--- DATA SHOWN Enclosed Below ---

(** One run of the body returns the first fit, or moves on and keeps the
    invariant, or has shown that nothing fits. *)
Lemma mem_alloc_body_spec wp fb bf :
  search_inv wp fb bf ->
  match mem_alloc_body block_addr ctrl n align wp fb bf with
  | AllocReturn r c => (r, c) = first_fit_alloc block_addr ctrl align n
  | AllocNext wp' fb' bf' =>
      wp < wp' /\
      (wp' < 2048 -> search_inv wp' fb' bf') /\
      (2048 <= wp' -> first_fit_alloc block_addr ctrl align n = (0, ctrl))
  end.
Proof.
  intros [Hpos -> Hshort Hfree Hal Hfirst]. unfold mem_alloc_body. fold bm.
  destruct (bitmap_read_spec bm wp Hwf ltac:(lia)) as [Hwr Hwb].
  set (w := bitmap_read bm wp) in *.
  destruct (mem_ctzll_spec w Hwr) as (Hwd & Hz & Hnz & Hw0). set (wd := mem_ctzll w) in *.
  assert (Hrun : forall k, fb <= k < wp + wd -> bit bm k = false).
  { intros k Hk. destruct (Z.lt_ge_cases k wp); [apply Hfree; lia|].
    replace k with (wp + (k - wp)) by lia. rewrite <- Hwb by lia. apply Hz. lia. }
  assert (Hend : wp + wd <= 2048).
  { destruct (Z.le_gt_cases (wp + wd) 2048); [done|exfalso].
    pose proof (wf_bit_barrier bm 2048 Hwf ltac:(lia)). rewrite Hrun in *; [done|lia]. }
  change (BITMAP_LEN * QWORD_WIDTH) with 2048.
  destruct (Z.leb_spec n (wp - fb + wd)) as [Hfit|Hnofit].
  { destruct (Z.ltb_spec 2048 (fb + n)); [lia|].
    unfold first_fit_alloc, first_fit.
    rewrite (find_seqZ_Some _ _ _ fb); [done|change (BITMAP_LEN * QWORD_WIDTH) with 2048; lia| |].
    - apply fits_spec. split_and!; [lia|done|]. intros. apply Hrun. lia.
    - intros. by apply Hfirst. }
  assert (Hnone : forall g, 0 <= g < fb -> fits bm align n g = false) by done.
  destruct (Z.eqb_spec w 0) as [Ew|Ew]; simpl.
  - (* all the window is free *)
    specialize (Hw0 Ew). split_and!; [lia| |].
    + intros. split; try done; lia.
    + intros. unfold first_fit_alloc, first_fit. rewrite find_seqZ_None; [done|].
      change (BITMAP_LEN * QWORD_WIDTH) with 2048. intros g Hg.
      destruct (Z.lt_ge_cases g fb); [apply Hfirst; lia|].
      apply not_true_is_false. intros (Hle & _)%fits_spec. lia.
  - (* skip the free blocks and the taken ones that follow *)
    destruct (Hnz Ew) as [Hwd64 Hone].
    destruct (width_ones_spec w Hwr Ew) as (Hwo & Hwo64 & Hones).
    fold wd in Hwo, Hwo64, Hones. set (wo := mem_ctzll (not64 (Z.shiftr w wd))) in *.
    fold (align_up align (wp + (wd + wo))).
    destruct (align_up_spec align (wp + (wd + wo)) Halign ltac:(lia)) as (Ha1 & Ha2 & Ha3).
    set (p' := align_up align (wp + (wd + wo))) in *.
    assert (Hskip : forall g, 0 <= g < p' -> fits bm align n g = false).
    { intros g Hg. destruct (Z.lt_ge_cases g fb); [apply Hfirst; lia|].
      destruct (Z.lt_ge_cases g (wp + wd)).
      { apply (not_fits_taken _ (wp + wd)); [lia|]. rewrite <- Hwb by lia. done. }
      destruct (Z.lt_ge_cases g (wp + (wd + wo))).
      { apply (not_fits_taken _ g); [lia|]. replace g with (wp + (g - wp)) by lia.
        rewrite <- Hwb by lia. apply Hones. lia. }
      destruct (Ha3 g ltac:(lia)) as [? ?].
      apply not_true_is_false. intros (_ & [?|?] & _)%fits_spec; lia. }
    split_and!; [lia| |].
    + intros. split; try done; try lia.
    + intros. unfold first_fit_alloc, first_fit. rewrite find_seqZ_None; [done|].
      change (BITMAP_LEN * QWORD_WIDTH) with 2048. intros g Hg. apply Hskip. lia.
Qed.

--- End of Enclosed DATA SHOWN ---

WORK TO COMPLETE — Which lines above run from the one containing "Lemma mem_alloc_body_spec wp" to the one containing "specialize (Hw0 Ew)."? Give them again exactly, both ends included.

WORKED SOLUTION —
Lemma mem_alloc_body_spec wp fb bf :
  search_inv wp fb bf ->
  match mem_alloc_body block_addr ctrl n align wp fb bf with
  | AllocReturn r c => (r, c) = first_fit_alloc block_addr ctrl align n
  | AllocNext wp' fb' bf' =>
      wp < wp' /\
      (wp' < 2048 -> search_inv wp' fb' bf') /\
      (2048 <= wp' -> first_fit_alloc block_addr ctrl align n = (0, ctrl))
  end.
Proof.
  intros [Hpos -> Hshort Hfree Hal Hfirst]. unfold mem_alloc_body. fold bm.
  destruct (bitmap_read_spec bm wp Hwf ltac:(lia)) as [Hwr Hwb].
  set (w := bitmap_read bm wp) in *.
  destruct (mem_ctzll_spec w Hwr) as (Hwd & Hz & Hnz & Hw0). set (wd := mem_ctzll w) in *.
  assert (Hrun : forall k, fb <= k < wp + wd -> bit bm k = false).
  { intros k Hk. destruct (Z.lt_ge_cases k wp); [apply Hfree; lia|].
    replace k with (wp + (k - wp)) by lia. rewrite <- Hwb by lia. apply Hz. lia. }
  assert (Hend : wp + wd <= 2048).
  { destruct (Z.le_gt_cases (wp + wd) 2048); [done|exfalso].
    pose proof (wf_bit_barrier bm 2048 Hwf ltac:(lia)). rewrite Hrun in *; [done|lia]. }
  change (BITMAP_LEN * QWORD_WIDTH) with 2048.
  destruct (Z.leb_spec n (wp - fb + wd)) as [Hfit|Hnofit].
  { destruct (Z.ltb_spec 2048 (fb + n)); [lia|].
    unfold first_fit_alloc, first_fit.
    rewrite (find_seqZ_Some _ _ _ fb); [done|change (BITMAP_LEN * QWORD_WIDTH) with 2048; lia| |].
    - apply fits_spec. split_and!; [lia|done|]. intros. apply Hrun. lia.
    - intros. by apply Hfirst. }
  assert (Hnone : forall g, 0 <= g < fb -> fits bm align n g = false) by done.
  destruct (Z.eqb_spec w 0) as [Ew|Ew]; simpl.
  - (* all the window is free *)
    specialize (Hw0 Ew). split_and!; [lia| |].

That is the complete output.